VOYAGE EN DEHORS DU TEMPS
hors concours
J’ai parcouru les trois quart de mon voyage. Dans un impalpable vertige je contemple cette pente qui m’entraine inexorablement vers le néant.
Devrai-je dévaler cette sente en n’ayant crainte des broussailles épineuses qui me fouetteraient le visage ? Devrai-je me laisser glisser en douceur malgré les embuches rocailleuses et coupantes ? Pourrai-je simplement rebrousser chemin et remonter le temps ?
Je voudrai retrouver les pas de mes grands-parents, partager leur enfance, leurs peines, leurs émois, leurs tables d’écoliers…
XXème, XIXème, XVIIIème se tournent tel un ouvrage feuilleté à l’envers, comme une pendule détraquée…
Zola m’a convié à la table de Gervaise, Voltaire m’a entrainé sur les illusions de Candide, Molière m’a enseigné sur l’école des femmes…
VIIème, VIème, Vème siècles s’effacent derrière moi, les silhouettes de Charlemagne, Pépin le Bref, Dagobert s’estompent progressivement.
Je me veux de retourner à mes sources profondes sur les voies de la Palestine, du Sinaï, du désert et plus encore.
Je me faufile dans le passé, au temps de mes premiers gènes.
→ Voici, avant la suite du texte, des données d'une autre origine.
Lemma get_cell_run r objects ps g y x :
  rows_at r objects ps g ->
  get_cell objects y x r = match cell g y x with
                           | Some c => Ok (c, r)
                           | None => Fault OutOfBounds
                           end.
Proof.
  intros Hr. unfold get_cell, mbind, M_bind. rewrite (row_ptr_run _ _ _ _ _ Hr).
  destruct (rows_at_ptr _ _ _ _ y Hr) as [[-> Hn]|(p & row & -> & _ & _ & _ & [Hp Hrow] & Hx)];
    [by rewrite Hn|].
  unfold in_chars, zoom. rewrite (load_run _ _ _ Hp Hrow). unfold lift_res. rewrite Hx.
  destruct r. by destruct (cell g y x).
Qed.

Lemma set_cell_run r objects ps g y x c :
  rows_at r objects ps g -> rows_ok r ->
  match cell g y x with
  | Some _ => exists r', set_cell objects y x c r = Ok (tt, r') /\
      rows_at r' objects ps (put_cell g y x c) /\ elsewhere ps r r' /\ rows_ok r'
  | None => set_cell objects y x c r = Fault OutOfBounds
  end.
Proof.
  intros Hr Hok. unfold set_cell, mbind, M_bind. rewrite (row_ptr_run _ _ _ _ _ Hr).
  destruct (rows_at_ptr _ _ _ _ y Hr)
    as [[-> Hn]|(p & row & -> & Hy & Ep & Er & [Hp Hrow] & Hx)]; [by rewrite Hn|].
  unfold in_chars, zoom. rewrite (load_run _ _ _ Hp Hrow).
  assert (lift_res (array_set row x c) r = match cell g y x with
    | Some _ => Ok (<[Z.to_nat x := c]> row, r) | None => Fault OutOfBounds end) as E.
  { specialize (Hx x). unfold array_get in Hx. unfold lift_res, array_set.
    destruct (Z.ltb_spec x 0), (Z.leb_spec 0 x); try lia; cbn [andb].
    - by destruct (cell g y x).
    - destruct (Z.ltb_spec x (Z.of_nat (length row))) as [Hl|Hl].
      + destruct (lookup_lt_is_Some_2 row (Z.to_nat x)) as [d Hd]; [lia|].
        rewrite Hd in Hx. by destruct (cell g y x).
      + rewrite lookup_ge_None_2 in Hx by lia. by destruct (cell g y x). }
  destruct r as [t h]. cbn [tables chars] in *. rewrite E.
  destruct (cell g y x) as [d|]; [|done].
  cbn beta iota. unfold assign, mbind, M_bind. cbn [chars].
  rewrite (load_run _ _ _ Hp Hrow). cbn.
  eexists. split; [reflexivity|]. destruct Hr as (Ho & Ht & Hnd & HF), Hok as [Hk1 Hk2].
  assert (p ∈ ps) as Hin by (by eapply list_elem_of_lookup_2).
  split; [|split].
  - split; [done|]. split; [done|]. split; [done|]. unfold put_cell.
    apply Forall2_same_length_lookup in HF as [Hlen HF].
    apply Forall2_same_length_lookup. split; [by rewrite length_alter|].
    intros i q row' Hq Hr'. cbn [chars cells] in *.
    destruct (decide (i = Z.to_nat y)) as [->|Hne].
    + rewrite list_lookup_alter, decide_True, Er in Hr' by done. injection Hr' as <-.
      rewrite Ep in Hq. injection Hq as <-. split; [done|]. cbn. by rewrite lookup_insert_eq.
    + rewrite list_lookup_alter_ne in Hr' by done. destruct (HF _ _ _ Hq Hr') as [Hq0 Hl].
      split; [done|]. cbn. rewrite lookup_insert_ne; [done|]. intros ->. apply Hne.
      by eapply NoDup_lookup.
  - split; [done|]. split; [done|]. intros q Hq. cbn. rewrite lookup_insert_ne; [done|].
    by intros ->.
  - split; [done|]. by eapply store_ok_insert.
Qed.
End Cells.

(** ** Making a table *)

Section Making.
Context {W : Type} `{Machine W}.
Implicit Types (r : rows) (io : iost W).

Lemma indeterminate_pointers_length n io :
  wp (indeterminate_pointers n) (fun ps _ => length ps = n) io.
Proof.
  revert io. induction n as [|n IH]; intros io; cbn [indeterminate_pointers]; [by wp_step|].
  wp_step. apply wp_oracle. intros p w _. wp_step. eapply wp_mono; [apply IH|].
  intros ps io' Hl. wp_step. cbn. by rewrite Hl.
Qed.

(** A new row at [p] of the table [ps] beside the old rows. *)
Definition row_made (r r' : rows) (objects : Z) (ps : list Z) (p w : Z) (i : nat) : Prop :=
  r' = mkRows (mkStore (<[objects := <[i := p]> ps]> (cells (tables r))) (brk (tables r)))
         (mkStore (<[p := replicate (Z.to_nat w) 32]> (cells (chars r))) (brk (chars r) + 1)) /\
  p = brk (chars r).

Lemma wp_blank_row `{!MallocOk W} r objects ps w i (Q : unit -> rows * iost W -> Prop) io :
  rows_ok r -> objects <> NULL -> cells (tables r) !! objects = Some ps ->
  0 <= i < Z.of_nat (length ps) -> 0 <= w ->
  (forall r' io', row_made r r' objects ps (brk (chars r)) w (Z.to_nat i) -> Q tt (r', io')) ->
  wp (blank_row objects w i) Q (r, io).
Proof.
  intros [_ [Hb _]] Ho Ht Hi Hw HQ. unfold blank_row. wp_step. unfold on_io. apply wp_zoom.
  eapply wp_mono; [apply indeterminate_bytes_length|].
  intros junk io1 Hl. cbn beta in Hl. cbn [fst snd].
  wp_step. unfold on_chars. apply wp_zoom. cbn [fst snd]. apply wp_alloc_ok.
  intros io2 _. cbn [fst snd]. wp_step. unfold on_statics at 1. apply wp_zoom. cbn [fst snd].
  unfold set_row_ptr. wp_step. apply wp_zoom. eapply wp_load; [done..|]. wp_step.
  eapply wp_lift_res; [by apply array_set_ok|]. cbn [tables chars].
  apply wp_zoom. cbn [tables chars]. eapply wp_assign; [done..|]. cbn [tables chars cells brk].
  wp_step. unfold on_statics at 1. apply wp_zoom. cbn [fst snd].
  unfold row_ptr. wp_step. apply wp_zoom. cbn [tables].
  eapply wp_load; [done|apply lookup_insert_eq|]. eapply wp_lift_res.
  { apply array_get_ok; [lia|]. apply list_lookup_insert_eq. lia. }
  cbn [fst snd tables chars]. wp_step. unfold on_statics at 1. do 2 apply wp_zoom.
  cbn [fst snd tables chars]. eapply wp_load; [unfold NULL; lia|apply lookup_insert_eq|].
  cbn [fst snd tables chars]. wp_step. eapply wp_lift_res.
  { apply block_write_ok; [lia|]. rewrite length_replicate. lia. }
  unfold on_statics. do 2 apply wp_zoom. cbn [fst snd tables chars].
  eapply wp_assign; [unfold NULL; lia|apply lookup_insert_eq|]. cbn [fst snd tables chars cells brk].
  rewrite insert_insert_eq. cbn [Z.to_nat take app]. rewrite length_replicate, Nat.add_0_l.
  rewrite drop_ge, app_nil_r by lia. apply HQ. split; [|done]. done.
Qed.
Semence d’Australopithèque, de Neandertal, dans une caverne j’ai entrevu mes ancêtres. Ils dessinaient sur les parois rocheuses le contour de leurs mains, ils se réchauffaient à la flamme du premier feu.
Et je chemine plus loin encore et encore, bien avant que la terre ne prenne forme, ne prenne vie.
Je ne suis rien qu’un grain de poussière, insignifiant filament du cosmos.
Je ne suis que le balbutiement d’une âme en cet univers qui naitra un jour de l’amour d’un père, de l’amour d’une mère.
Et je file telle une étoile filante, profilant une faible lueur au travers l’immensité des galaxies.
Je suis la pluie, je suis le vent, je m’évapore, je suis légère.
Mais en ces ères intemporelles le cordon d’argent me retient, me tire, me ramène à la réalité du présent.
Brusquement je me retrouve en mon corps et sais que je dois poursuivre l’itinéraire qui m’est offert, qui m’est tracé.
La pente ne me parait plus abrupte. Le voyage de la vie doit s’effectuer pas à pas. Debout où en rampant j’arpenterai cet asphalte au fil des ans.
J’ai compris que je retournerai poussière et voguerai par delà mes pensées, telle une infime lumière dans le firmament.